### Goal of the exercise
Collect every line below that contains the word "Hypothesis".

▬▬▬▬▬▬▬▬▬▬

(* ===== verification/Json.v ===== *)
(** * JSON values: Python objects, [json.dumps] and [json.loads]

    The records of the audit log, the policy and the evidence artifacts are
    JSON objects.  A [dict] is an insertion-ordered association list with
    unique keys, as in Python. *)

From S2P Require Import Prelude PyStr.

(** A finite float is the decimal of its [repr]: [FFin m k] is m / 10^(k+1). *)
Inductive pyfloat :=
| FFin (m : Z) (k : nat)
| FInf (neg : bool)
| FNan.

#[export] Instance pyfloat_eq_dec : EqDecision pyfloat.
Proof. solve_decision. Defined.

Inductive val :=
| VNull
| VBool (b : bool)
| VInt (z : Z)
| VFloat (f : pyfloat)
| VStr (s : string)
| VList (l : list val)
| VDict (d : list (string * val)).

Abbreviation dict := (list (string * val)).

Section val_ind.
Variable P : val -> Prop.
Hypothesis Hnull : P VNull.
Hypothesis Hbool : forall b, P (VBool b).
Hypothesis Hint : forall z, P (VInt z).
Hypothesis Hfloat : forall f, P (VFloat f).
Hypothesis Hstr : forall s, P (VStr s).
Hypothesis Hlist : forall l, Forall P l -> P (VList l).
Hypothesis Hdict : forall d : dict, Forall (fun kv => P kv.2) d -> P (VDict d).
Fixpoint val_ind' (v : val) : P v :=
  match v with
  | VNull => Hnull
  | VBool b => Hbool b
  | VInt z => Hint z
  | VFloat f => Hfloat f
  | VStr s => Hstr s
  | VList l => Hlist l ((fix go (l : list val) : Forall P l :=
      match l with [] => Forall_nil_2 _ | x :: l' => Forall_cons_2 _ _ _ (val_ind' x) (go l') end) l)
  | VDict d => Hdict d ((fix go (d : dict) : Forall (fun kv => P kv.2) d :=
      match d with
      | [] => Forall_nil_2 _
      | kv :: d' => Forall_cons_2 _ _ _ (val_ind' kv.2) (go d')
      end) d)
  end.
End val_ind.

(** ** Dictionaries *)

(** [d.get(k)], with [None] for an absent key. *)
Fixpoint dget (k : string) (d : dict) : option val :=
  match d with
  | [] => None
  | (k', v) :: d' => if String.eqb k k' then Some v else dget k d'
  end.

(** [d[k] = v]: the value is replaced in place, a new key goes last. *)
Fixpoint dset (k : string) (v : val) (d : dict) : dict :=
  match d with
  | [] => [(k, v)]
  | (k', v') :: d' => if String.eqb k k' then (k', v) :: d' else (k', v') :: dset k v d'
  end.

Definition dkeys (d : dict) : list string := d.*1.
Definition dmem (k : string) (d : dict) : bool :=
  match dget k d with Some _ => true | None => false end.
(** [d.update(e)]. *)
Definition dupdate (d e : dict) : dict := foldl (fun acc kv => dset kv.1 kv.2 acc) d e.
Definition ddel (k : string) (d : dict) : dict :=
  filter (fun kv => negb (String.eqb k kv.1) = true) d.

(** [d[k]], a [KeyError] when absent. *)
Definition dindex (d : dict) (k : string) : res val :=
  match dget k d with Some v => Ok v | None => Raise (PyExn "KeyError" k) end.
(** [d.get(k, dflt)]. *)
Definition dget_or (k : string) (dflt : val) (d : dict) : val := default dflt (dget k d).
(** [d.get(k)]. *)
Definition fld (k : string) (d : dict) : val := dget_or k VNull d.

(** ** Truth, equality, [str] *)

Definition truthy (v : val) : bool :=
  match v with
  | VNull => false
  | VBool b => b
  | VInt z => negb (z =? 0)%Z
  | VFloat (FFin m _) => negb (m =? 0)%Z
  | VFloat _ => true
  | VStr s => negb (String.eqb s "")
  | VList l => negb (bool_decide (l = []))
  | VDict d => negb (bool_decide (d.*1 = []))
  end.

(** The numeric value of a number as a fraction m / 10^k. *)
Definition num_of (v : val) : option (Z * nat) :=
  match v with
  | VBool b => Some (if b then 1 else 0, 0%nat)%Z
  | VInt z => Some (z, 0%nat)
  | VFloat (FFin m k) => Some (m, S k)
  | _ => None
  end.
Definition num_eqb (a b : Z * nat) : bool :=
  (a.1 * 10 ^ Z.of_nat b.2 =? b.1 * 10 ^ Z.of_nat a.2)%Z.
Definition num_leb (a b : Z * nat) : bool :=
  (a.1 * 10 ^ Z.of_nat b.2 <=? b.1 * 10 ^ Z.of_nat a.2)%Z.

(** Python's [==]: numbers by value, dicts regardless of order. *)
Fixpoint py_eqb (a b : val) {struct a} : bool :=
  match a, b with
  | VNull, VNull => true
  | VStr s, VStr t => String.eqb s t
  | VFloat (FInf n), VFloat (FInf n') => Bool.eqb n n'
  | VList l, VList m =>
      (fix go (l m : list val) : bool :=
         match l, m with
         | [], [] => true
         | x :: l', y :: m' => py_eqb x y && go l' m'
         | _, _ => false
         end) l m
  | VDict d, VDict e =>
      Nat.eqb (length d) (length e) &&
      (fix go (d : dict) : bool :=
         match d with
         | [] => true
         | (k, x) :: d' => match dget k e with Some y => py_eqb x y | None => false end && go d'
         end) d
  | _, _ => match num_of a, num_of b with Some x, Some y => num_eqb x y | _, _ => false end
  end.

Definition is_str (s : string) (o : option val) : bool :=
  match o with Some (VStr t) => String.eqb s t | _ => false end.

(** ** Printing *)

Definition dquote : ascii := "034".
Definition bslash : ascii := "092".

Definition hex_char (d : N) : ascii := if (d <? 10)%N then chr (48 + d) else chr (87 + d).

(** [ensure_ascii]: printable ASCII is copied, the rest is escaped. *)
Definition esc_char (c : ascii) : string :=
  let n := code c in
  if Ascii.eqb c dquote then String bslash (String dquote "")
  else if Ascii.eqb c bslash then String bslash (String bslash "")
  else if in_range 32 126 c then String c ""
  else if (n =? 10)%N then String bslash "n"
  else if (n =? 13)%N then String bslash "r"
  else if (n =? 9)%N then String bslash "t"
  else if (n =? 12)%N then String bslash "f"
  else if (n =? 8)%N then String bslash "b"
  else String bslash (String "u" (String "0" (String "0"
         (String (hex_char (n / 16)) (String (hex_char (n mod 16)) ""))))).
Fixpoint esc (s : string) : string :=
  match s with EmptyString => "" | String c s' => esc_char c ++ esc s' end.
Definition print_str (s : string) : string :=
  String dquote (esc s ++ String dquote "").

(** The fraction digits of [FFin m k], padded with zeros to k+1 places. *)
Fixpoint frac_digits (k : nat) (n : N) : string :=
  match k with
  | O => ""
  | S k' => String (digit_char (n / 10 ^ N.of_nat k' mod 10)) (frac_digits k' n)
  end.
Definition print_float (f : pyfloat) : string :=
  match f with
  | FNan => "NaN"
  | FInf false => "Infinity"
  | FInf true => "-Infinity"
  | FFin m k =>
      let n := Z.abs_N m in
      (if (m <? 0)%Z then "-" else "")
      ++ show_N (n / 10 ^ N.of_nat (S k)) ++ "." ++ frac_digits (S k) n
  end.

Fixpoint print (v : val) : string :=
  match v with
  | VNull => "null"
  | VBool true => "true"
  | VBool false => "false"
  | VInt z => show_Z z
  | VFloat f => print_float f
  | VStr s => print_str s
  | VList [] => "[]"
  | VList (x :: l) =>
      "[" ++ print x ++
      (fix go (l : list val) : string :=
         match l with [] => "]" | y :: l' => "," ++ print y ++ go l' end) l
  | VDict [] => "{}"
  | VDict ((k, x) :: d) =>
      "{" ++ print_str k ++ ":" ++ print x ++
      (fix go (d : dict) : string :=
         match d with
         | [] => "}"
         | (k', y) :: d' => "," ++ print_str k' ++ ":" ++ print y ++ go d'
         end) d
  end.

(** [sort_keys]: every dict is printed in the order of its keys. *)
Fixpoint insert_key (kv : string * val) (d : dict) : dict :=
  match d with
  | [] => [kv]
  | kv' :: d' => if String.leb kv.1 kv'.1 then kv :: d else kv' :: insert_key kv d'
  end.
Fixpoint sort_keys (d : dict) : dict :=
  match d with [] => [] | kv :: d' => insert_key kv (sort_keys d') end.
Fixpoint canon (v : val) : val :=
  match v with
  | VList l => VList (map canon l)
  | VDict d => VDict (sort_keys (map (fun kv => (kv.1, canon kv.2)) d))
  | _ => v
  end.

(** [json.dumps(v, sort_keys=True, separators=(",", ":"))]. *)
Definition dumps (v : val) : string := print (canon v).

(** ** Parsing: [json.loads]

    [None] is Python's [ValueError].  Escapes of code points above 255, which a
    string of the model cannot hold, are refused as well. *)

Definition json_ws (c : ascii) : bool :=
  (code c =? 32)%N || (code c =? 9)%N || (code c =? 10)%N || (code c =? 13)%N.
Definition skip_ws : string -> string := lstrip json_ws.

Fixpoint span (p : ascii -> bool) (s : string) : string * string :=
  match s with
  | EmptyString => ("", "")
  | String c s' => if p c then let '(a, b) := span p s' in (String c a, b) else ("", s)
  end.
Definition num_char (c : ascii) : bool :=
  is_dec c || Ascii.eqb c "-" || Ascii.eqb c "+" || Ascii.eqb c "." ||
  Ascii.eqb c "e" || Ascii.eqb c "E".

(** A decimal integer literal: no leading zero. *)
Definition int_lit (s : string) : option N :=
  match s with
  | "" => None
  | String c s' =>
      if negb (str_all is_dec s) then None
      else if Ascii.eqb c "0" && negb (String.eqb s' "") then None
      else Some (read_N s)
  end.
Definition apply_sign (neg : bool) (z : Z) : Z := if neg then (- z)%Z else z.

Definition exp_lit (s : string) : option Z :=
  let '(neg, t) := match s with
                   | String "+" t => (false, t)
                   | String "-" t => (true, t)
                   | _ => (false, s) end in
  if str_all is_dec t && negb (String.eqb t "")
  then Some (apply_sign neg (Z.of_N (read_N t))) else None.

(** m * 10^e / 10^k as a float. *)
Definition mk_float (m : Z) (k : nat) (e : Z) : pyfloat :=
  let d := (Z.of_nat k - e)%Z in
  if (d <=? 0)%Z then FFin (m * 10 ^ (1 - d)) 0
  else FFin m (Z.to_nat (d - 1)).

Definition parse_num (tok : string) : option val :=
  let '(neg, t) := match tok with String "-" t => (true, t) | _ => (false, tok) end in
  let '(ip, r) := span is_dec t in
  match int_lit ip with
  | None => None
  | Some n =>
      match r with
      | "" => Some (VInt (apply_sign neg (Z.of_N n)))
      | String "." r' =>
          let '(fp, r'') := span is_dec r' in
          if String.eqb fp "" then None else
          let m := apply_sign neg (Z.of_N (read_N (ip ++ fp))) in
          match r'' with
          | "" => Some (VFloat (FFin m (pred (String.length fp))))
          | String c e =>
              if Ascii.eqb c "e" || Ascii.eqb c "E" then
                x ← exp_lit e; Some (VFloat (mk_float m (String.length fp) x))
              else None
          end
      | String c e =>
          if Ascii.eqb c "e" || Ascii.eqb c "E" then
            x ← exp_lit e; Some (VFloat (mk_float (apply_sign neg (Z.of_N n)) 0 x))
          else None
      end
  end.

Definition hex_val (c : ascii) : option N :=
  if is_dec c then Some (digit_val c)
  else if in_range 97 102 c then Some (code c - 87)%N
  else if in_range 65 70 c then Some (code c - 55)%N else None.

(** The rest of a string literal after its opening quote. *)
Fixpoint parse_str (s : string) : option (string * string) :=
  match s with
  | "" => None
  | String c s' =>
      if Ascii.eqb c dquote then Some ("", s')
      else if Ascii.eqb c bslash then
        match s' with
        | "" => None
        | String e s2 =>
            let one (x : ascii) := '(t, r) ← parse_str s2; Some (String x t, r) in
            if Ascii.eqb e dquote then one dquote
            else if Ascii.eqb e bslash then one bslash
            else if Ascii.eqb e "/" then one "/"%char
            else if Ascii.eqb e "b" then one (chr 8)
            else if Ascii.eqb e "f" then one (chr 12)
            else if Ascii.eqb e "n" then one (chr 10)
            else if Ascii.eqb e "r" then one (chr 13)
            else if Ascii.eqb e "t" then one (chr 9)
            else if Ascii.eqb e "u" then
              match s2 with
              | String "0" (String "0" (String h1 (String h2 s3))) =>
                  a ← hex_val h1; b ← hex_val h2;
                  '(t, r) ← parse_str s3; Some (String (chr (16 * a + b)) t, r)
              | _ => None
              end
            else None
        end
      else if (code c <? 32)%N then None
      else if is_ascii c then '(t, r) ← parse_str s'; Some (String c t, r)
      else (* a two-byte UTF-8 sequence *)
        match s' with
        | String d s2 =>
            if in_range 194 195 c && in_range 128 191 d then
              '(t, r) ← parse_str s2; Some (String (chr ((code c - 192) * 64 + (code d - 128))) t, r)
            else None
        | "" => None
        end
  end.

Definition strip_prefix (p s : string) : option string :=
  if String.prefix p s then Some (drop (String.length p) s) else None.

Fixpoint parse_value (fuel : nat) (s : string) : option (val * string) :=
  match fuel with
  | O => None
  | S f =>
      match s with
      | "" => None
      | String c r =>
          if Ascii.eqb c dquote then '(t, r') ← parse_str r; Some (VStr t, r')
          else if Ascii.eqb c "{" then
            match skip_ws r with
            | String "}" r' => Some (VDict [], r')
            | r' => parse_members f r' []
            end
          else if Ascii.eqb c "[" then
            match skip_ws r with
            | String "]" r' => Some (VList [], r')
            | r' => parse_elems f r' []
            end
          else match strip_prefix "null" s with Some r' => Some (VNull, r') | None =>
               match strip_prefix "true" s with Some r' => Some (VBool true, r') | None =>
               match strip_prefix "false" s with Some r' => Some (VBool false, r') | None =>
               match strip_prefix "NaN" s with Some r' => Some (VFloat FNan, r') | None =>
               match strip_prefix "Infinity" s with Some r' => Some (VFloat (FInf false), r') | None =>
               match strip_prefix "-Infinity" s with Some r' => Some (VFloat (FInf true), r') | None =>
               let '(tok, r') := span num_char s in v ← parse_num tok; Some (v, r')
               end end end end end end
      end
  end
with parse_elems (fuel : nat) (s : string) (acc : list val) : option (val * string) :=
  match fuel with
  | O => None
  | S f =>
      '(v, r) ← parse_value f s;
      match skip_ws r with
      | String "," r' => parse_elems f (skip_ws r') (acc ++ [v])%list
      | String "]" r' => Some (VList (acc ++ [v])%list, r')
      | _ => None
      end
  end
with parse_members (fuel : nat) (s : string) (acc : dict) : option (val * string) :=
  match fuel with
  | O => None
  | S f =>
      match s with
      | String c r =>
          if Ascii.eqb c dquote then
            '(k, r1) ← parse_str r;
            match skip_ws r1 with
            | String ":" r2 =>
                '(v, r3) ← parse_value f (skip_ws r2);
                match skip_ws r3 with
                | String "," r4 => parse_members f (skip_ws r4) (dset k v acc)
                | String "}" r4 => Some (VDict (dset k v acc), r4)
                | _ => None
                end
            | _ => None
            end
          else None
      | "" => None
      end
  end.

(** Every nested call of the parser consumes a character of the text. *)
Definition loads (s : string) : option val :=
  let t := skip_ws s in
  '(v, r) ← parse_value (S (2 * String.length t)) t;
  if String.eqb (skip_ws r) "" then Some v else None.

▬▬▬▬▬▬▬▬▬▬

### Task response
Hypothesis Hnull : P VNull.
Hypothesis Hbool : forall b, P (VBool b).
Hypothesis Hint : forall z, P (VInt z).
Hypothesis Hfloat : forall f, P (VFloat f).
Hypothesis Hstr : forall s, P (VStr s).
Hypothesis Hlist : forall l, Forall P l -> P (VList l).
Hypothesis Hdict : forall d : dict, Forall (fun kv => P kv.2) d -> P (VDict d).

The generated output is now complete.